* **Assigned task**
Would you show every line from the records that holds "generated"?

Entries taken from a collection
Lemma dying_fails req s r : Operator.dying_refusal req s = Some r → r.(rs_ok) = false.
Proof. unfold Operator.dying_refusal. destruct (_ && _); [|done]. by intros [= <-]. Qed.

(** The network phase answers with a failure or asks for a change. *)
Lemma resolve_first_cases env req (w : World D) :
  match resolve_first env req w with
  | (Err r, w1) => r.(rs_ok) = false ∧ w1 = admitted_in env req w ∧ asks_first req.(rq_cmd) = true
  | (Ok req1, w1) => w1 = admitted_in env req w ∧
      (asks_first req.(rq_cmd) = false ∧ req1 = req ∨
       asks_first req.(rq_cmd) = true ∧
       req1.(rq_cmd) ∈ [lit "governance.sync_apply"; lit "service.add"; lit "service.provider.add"])
  end.
Proof.
  unfold resolve_first, admitted_in, asks_first, is_cmd, one_of. cbn zeta. case_bool_decide as Hc.
  { rewrite (bool_decide_eq_true_2 (_ ∈ _)) by (rewrite Hc; by left).
    destruct (Operator.resolve_sync _ _ _ _ _) as [req1|r] eqn:E.
    - split; [done|]. right. split; [done|]. revert E. unfold Operator.resolve_sync. destruct (Operator.dying_refusal _ _); [done|].
      intros (tr & _ & E)%bind_Ok. destruct (Operator.is_silver _); [done|]. apply bind_Ok in E as (p & _ & E).
      apply bind_Ok in E as (h & _ & E). destruct (Gov.forked h); [done|]. destruct (negb _); [done|]. cbn zeta in E.
      destruct (Operator.unknown_member _ _); [done|]. destruct (Operator.sync_rounds _ _ _ _ _ _ _ _) as [[? ?] ?].
      injection E as <-. by left.
    - split; [|done]. revert E. unfold Operator.resolve_sync. destruct (Operator.dying_refusal _ _) eqn:Hd.
      { intros [= <-]. by eapply dying_fails. }
      apply bind_fails; [apply transport_fails|]. intros tr r1. destruct (Operator.is_silver _); [by intros [= <-]|].
      apply bind_fails; [intros r2; by apply ok_or_fails|]. intros p r2. apply bind_fails; [intros r3; by apply ok_or_fails|].
      intros h r3. destruct (Gov.forked h); [by intros [= <-]|]. destruct (negb _); [by intros [= <-]|]. cbn zeta.
      destruct (Operator.unknown_member _ _); [by intros [= <-]|]. by destruct (Operator.sync_rounds _ _ _ _ _ _ _ _) as [[? ?] ?]. }
  case_bool_decide as Ha.
  2: { split; [|left]; rewrite bool_decide_eq_false_2; try done; intros [?|?]%elem_of_cons; done. }
  rewrite (bool_decide_eq_true_2 (_ ∈ lit "governance.sync" :: _)) by (by right).
  destruct (Operator.resolve_add_from _ _ _) as [req1|r] eqn:E.
  - split; [done|]. right. split; [done|]. revert E. unfold Operator.resolve_add_from. destruct (Operator.dying_refusal _ _); [done|].
    intros E. ww_inv. cbn [rq_cmd]. destruct (is_cmd _ _); [by do 2 right; left|by right; left].
  - split; [|done]. revert E. unfold Operator.resolve_add_from. destruct (Operator.dying_refusal _ _) eqn:Hd.
    { intros [= <-]. by eapply dying_fails. }
    apply bind_fails; [apply transport_fails|]. intros tr r1. cbn zeta. destruct (_ || _); [by intros [= <-]|].
    apply bind_fails.
    { intros r2. unfold Operator.prepare. destruct (Operator.is_silver _); [by intros [= <-]|].
      destruct (NodeGovernance.unadmitted _ _); [by intros [= <-]|]. by apply ok_or_fails. }
    intros p r2. apply bind_fails; [intros r3; by apply ok_or_fails|]. intros seed r3. apply bind_fails.
    { intros r4. destruct (e_offered env); [|by intros [= <-]|by intros [= <-]]. destruct (Operator.query _ _ _ _); [done|].
      by intros [= <-]. }
    intros l r4. apply bind_fails; [intros r5; by apply ok_or_fails|done].
Qed.
Lemma apply_governance_silver cleanup_ok req : keeps (apply_governance (D := D) cleanup_ok req).
Proof.
  unfold apply_governance. cbn zeta. repeat silver_step. intros w Hw. unfold rejecting.
  match goal with |- context [apply_statement cleanup_ok ?s ?e w] =>
    pose proof (apply_statement_silver cleanup_ok s e w Hw) as K; by destruct (apply_statement cleanup_ok s e w) as [[?|[? ?]] ?] end.
Qed.
Lemma sync_loop_silver cleanup_ok l : ∀ applied (w : World D), silver_on w.(live) → silver_on (sync_loop cleanup_ok l applied w).2.(live).
Proof.
  induction l as [|s l IH]; intros applied w Hw; [done|]. cbn [sync_loop].
  pose proof (apply_statement_silver cleanup_ok s None w Hw) as K.
  destruct (apply_statement _ _ _ w) as [[r|stop] w']; [by apply IH|done].
Qed.
Lemma record_conflict_silver two (w : World D) : silver_on w.(live) → silver_on (record_conflict two w).2.(live).
Proof.
  intros Hw. unfold record_conflict. cbn zeta. destruct (l_governance _) as [h|]; [|done].
  destruct (l_generation (live w)) as [g|]; [|done]. destruct two as [|a [|b [|]]]; try done. destruct (_ || _ || _); [done|].
  cbn [snd]. pose proof (fence_silver g (Gov.set_forked h) w Hw) as K. by destruct (fence _ _ w) as [[] w'].
Qed.
Lemma apply_fits bytes : (length bytes < 3 * 1024)%nat →
  texts_only (apply_args bytes) = true ∧ fits (apply_args bytes) (request_line (lit "governance.apply") (apply_args bytes)) = true.
Proof.
  intros Hl. destruct (b64_texts bytes) as (Ha & Hp & _). pose proof (b64_length bytes) as Hb.
  assert (length (b64_encode bytes) ≤ 4096)%nat as Hmax.
  { rewrite Hb. pose proof (Nat.Div0.div_le_mono (length bytes + 2) 3073 3 ltac:(lia)) as Hd. change (3073 / 3)%nat with 1024%nat in Hd. lia. }
  split.
  - unfold apply_args. cbn [texts_only forallb fst snd jtext]. rewrite (ascii_valid _ Ha). vm_compute. reflexivity.
  - unfold fits. apply andb_true_iff. split.
    + apply Z.leb_le. unfold request_line, apply_args, ControlLimits.REQUEST_BYTES. rewrite length_app, jt_obj.
      cbn [fmap list_fmap join fst snd jtext]. rewrite jt_obj. cbn [fmap list_fmap join fst snd jtext].
      repeat (rewrite ?length_app, ?length_cons). rewrite !plain_length by (done || vm_compute; reflexivity).
      cbn [length]. repeat match goal with |- context [length (lit ?s)] =>
        let n := eval vm_compute in (length (lit s)) in change (length (lit s)) with n end. lia.
    + cbn [apply_args forallb fst snd jtext as_str]. rewrite andb_true_r. apply Z.leb_le.
      change (ControlLimits.limit (lit "statement")) with 12288. lia.
Qed.

(** The daemon reads the request, and its handler the statement's bytes. *)
Lemma apply_request_read bytes reader : (length bytes < 3 * 1024)%nat → Forall (λ l, l ≠ []) reader →
  mjoin reader = request_line (lit "governance.apply") (apply_args bytes) →
  ∃ req, daemon_reads reader = Some req ∧ req.(State.rq_cmd) = lit "governance.apply" ∧
    b64_decode (Mutation.arg req (lit "statement")) = Some bytes.
Proof.
  intros Hl Hne Hr. destruct (apply_fits bytes Hl) as [Ht Hf].
  exists (State.mkRequest (lit "werewolfctl") (lit "governance.apply") (apply_args bytes)). split; [|split; [reflexivity|]].
  - rewrite (shaped_read (lit "governance.apply") (apply_args bytes) reader), Hf; done.
  - unfold Mutation.arg. change (as_str _) with (Some (b64_encode bytes)). cbn [default from_option id].
    destruct (b64_texts bytes) as (Ha & _ & Hw). rewrite trim_ascii by done. apply b64_decode_encode.
Qed.

End request.

(** ** The commands on files *)

(** One signature: the key file, the index of the holder, the part. *)
Record Signer : Type := mkSigner { key_path : str; holder : byte; part_path : str }.

(** The statement a draft follows, but for a genesis. *)
Definition draft_after_path (k : DraftKind) : option str :=
  match k with
  | DraftGenesis _ _ _ => None
  | DraftRotate after _ _ | DraftAdmit after _ _ | DraftActivate after _ | DraftDeath after _ | DraftRevoke after _ _ => Some after
  end.

Section ceremony.
Context `{CryptoLaws} `{!Base64} `{!Base64Laws} `{!Base64Alphabet} `{JsonTextLaws} `{SerdeLaws GovTool.KeyFile} `{SerdeLaws GovTool.Part}
  `{Serde KeyCheck.Challenge} `{Serde KeyCheck.Answer}.
Context (umask : Z) (generated random : array 32) (json : bool).

Notation gov c := (governance_run umask generated random json c).

Fixpoint run_commands (l : list GovernanceCommands) : on_files (list (str * Json + Output)) :=
  match l with
  | [] => mret []
  | c :: l => r ← gov c; rs ← run_commands l; mret (r :: rs)
  end.

Definition public_file (bytes : list byte) : File := mkFile (Z.land GovTool.MODE_PUBLIC (Z.lnot umask)) bytes.

Lemma on_files_bind_Ok {A B} (m : on_files A) (f : A → on_files B) fs a fs' :
  m fs = (Ok a, fs') → (m ≫= f) fs = f a fs'.
Proof. unfold mbind, on_files_bind. by intros ->. Qed.

Lemma run_commands_app l l' fs rs fs' : run_commands l fs = (Ok rs, fs') →
  run_commands (l ++ l') fs = (match (run_commands l' fs').1 with Ok rs' => Ok (rs ++ rs') | Err e => Err e end, (run_commands l' fs').2).
Proof.
  revert fs rs. induction l as [|c l IH]; intros fs rs; cbn [app run_commands].
  - intros [= <- <-]. by destruct (run_commands l' _) as [[|] ?].
  - unfold mbind, on_files_bind. destruct (gov c fs) as [[r|e] fs1]; [|done].
    destruct (run_commands l fs1) as [[rs1|e] fs2] eqn:E; [|done]. cbn. intros [= <- <-].
    rewrite (IH _ _ E). by destruct (run_commands l' fs2) as [[|] ?].
Qed.

(** A new file in the working directory. *)
Lemma writes_new (fs : Fs) (path : str) (bytes : list byte) (r : result GovTool.ToolError Fs) :
  r = GovTool.create umask fs path bytes GovTool.MODE_PUBLIC → fs !! path = None →
  writes (λ _, rejected_by OfTool (fs' ← r; Ok (fs', ()))) fs = (Ok (), <[path := public_file bytes]> fs).
Proof. intros -> Hp. unfold writes, GovTool.create, create_new. by rewrite Hp. Qed.

Lemma write_new_statement fs path s : fs !! path = None →
  write_statement umask path s fs = (Ok (), <[path := public_file (statement_encode s)]> fs).
Proof. intros Hp. unfold write_statement, GovTool.write_statement. by apply (writes_new fs path (statement_encode s)). Qed.

Lemma write_new_part (fs : Fs) path part : fs !! path = None →
  writes (λ fs, rejected_by OfTool (fs' ← GovTool.write_part umask fs path part; Ok (fs', ()))) fs =
    (Ok (), <[path := public_file (to_vec part)]> fs).
Proof. intros Hp. by apply (writes_new fs path (to_vec part) (GovTool.write_part umask fs path part)). Qed.

Lemma read_statement_at fs path s m : statement_ok s → fs !! path = Some (mkFile m (statement_encode s)) →
  read_statement path fs = (Ok s, fs).
Proof.
  intros Hs Hp. unfold read_statement, reads, GovTool.read_statement, read_file. rewrite Hp. cbn.
  by rewrite decode_encode.
Qed.

Lemma path_value_Ok p : utf8_valid p = true → path_value p = Ok (JStr p).
Proof. unfold path_value. by intros ->. Qed.

(** [draft] makes a statement after the one of its file. *)
Lemma draft_follows k after fs draft fs' : draft_after_path k = Some after → draft_statement random k fs = (Ok draft, fs') →
  fs' = fs ∧ ∃ prev b, GovTool.read_statement fs after = Ok prev ∧ draft = GovTool.draft_after prev b.
Proof.
  destruct k; cbn [draft_after_path draft_statement]; [done|..]; intros [= <-];
    unfold mbind, on_files_bind, read_statement, reads, pure, mret, on_files_ret;
    destruct (GovTool.read_statement fs _) as [prev|]; cbn; try done;
    repeat (match goal with |- context [match ?x with Ok _ => _ | Err _ => _ end] => destruct x; try done end);
    intros [= <- <-]; eauto 10.
Qed.

Lemma run_draft k fs draft : draft_statement random k fs = (Ok draft, fs) → fs !! draft_out k = None →
  utf8_valid (draft_out k) = true →
  ∃ o, gov (GovDraft k) fs = (Ok (inr o), <[draft_out k := public_file (statement_encode draft)]> fs).
Proof.
  intros Hd Hf Hu. eexists. cbn [governance_run run_local]. unfold mbind, on_files_bind.
  rewrite Hd, (write_new_statement _ _ _ Hf). unfold pure. by rewrite (path_value_Ok _ Hu).
Qed.

Definition part_of (draft : Statement) (sk : array 32) (i : byte) : GovTool.Part :=
  GovTool.mkPart x01 (hex (array_bytes (core_hash draft.(core)))) i (hex (array_bytes (sign draft.(core) sk))).

Lemma read_key_mono fs fs' path sk : fs ⊆ fs' → GovTool.read_key fs path = Ok sk → GovTool.read_key fs' path = Ok sk.
Proof.
  unfold GovTool.read_key, read_file. intros Hs. destruct (fs !! path) as [f|] eqn:Hf; [|done].
  by rewrite (lookup_weaken _ _ _ _ Hf Hs).
Qed.

Lemma run_sign draft_path (x : Signer) fs draft sk m :
  fs !! draft_path = Some (mkFile m (statement_encode draft)) → statement_ok draft →
  (byte_nat x.(holder) < KEY_COUNT)%nat → GovTool.read_key fs x.(key_path) = Ok sk →
  fs !! x.(part_path) = None → utf8_valid x.(part_path) = true →
  ∃ o, gov (GovSign draft_path x.(key_path) x.(holder) x.(part_path)) fs =
    (Ok (inr o), <[x.(part_path) := public_file (to_vec (part_of draft sk x.(holder)))]> fs).
Proof.
  intros Hd Hok Hi Hk Hf Hu. eexists. cbn [governance_run run_local].
  unfold mbind at 1 2, on_files_bind. rewrite (read_statement_at _ _ _ _ Hok Hd). unfold mbind at 1, on_files_bind, reads.
  unfold GovTool.sign_part. rewrite (proj2 (Nat.leb_gt KEY_COUNT (byte_nat x.(holder))) Hi), Hk.
  cbn [mbind result_bind rejected_by map_err]. unfold mbind at 1, on_files_bind.
  rewrite (write_new_part _ _ _ Hf). unfold pure, mbind, on_files_bind. by rewrite (path_value_Ok _ Hu).
Qed.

* **Solution below**
Context (umask : Z) (generated random : array 32) (json : bool).
Notation gov c := (governance_run umask generated random json c).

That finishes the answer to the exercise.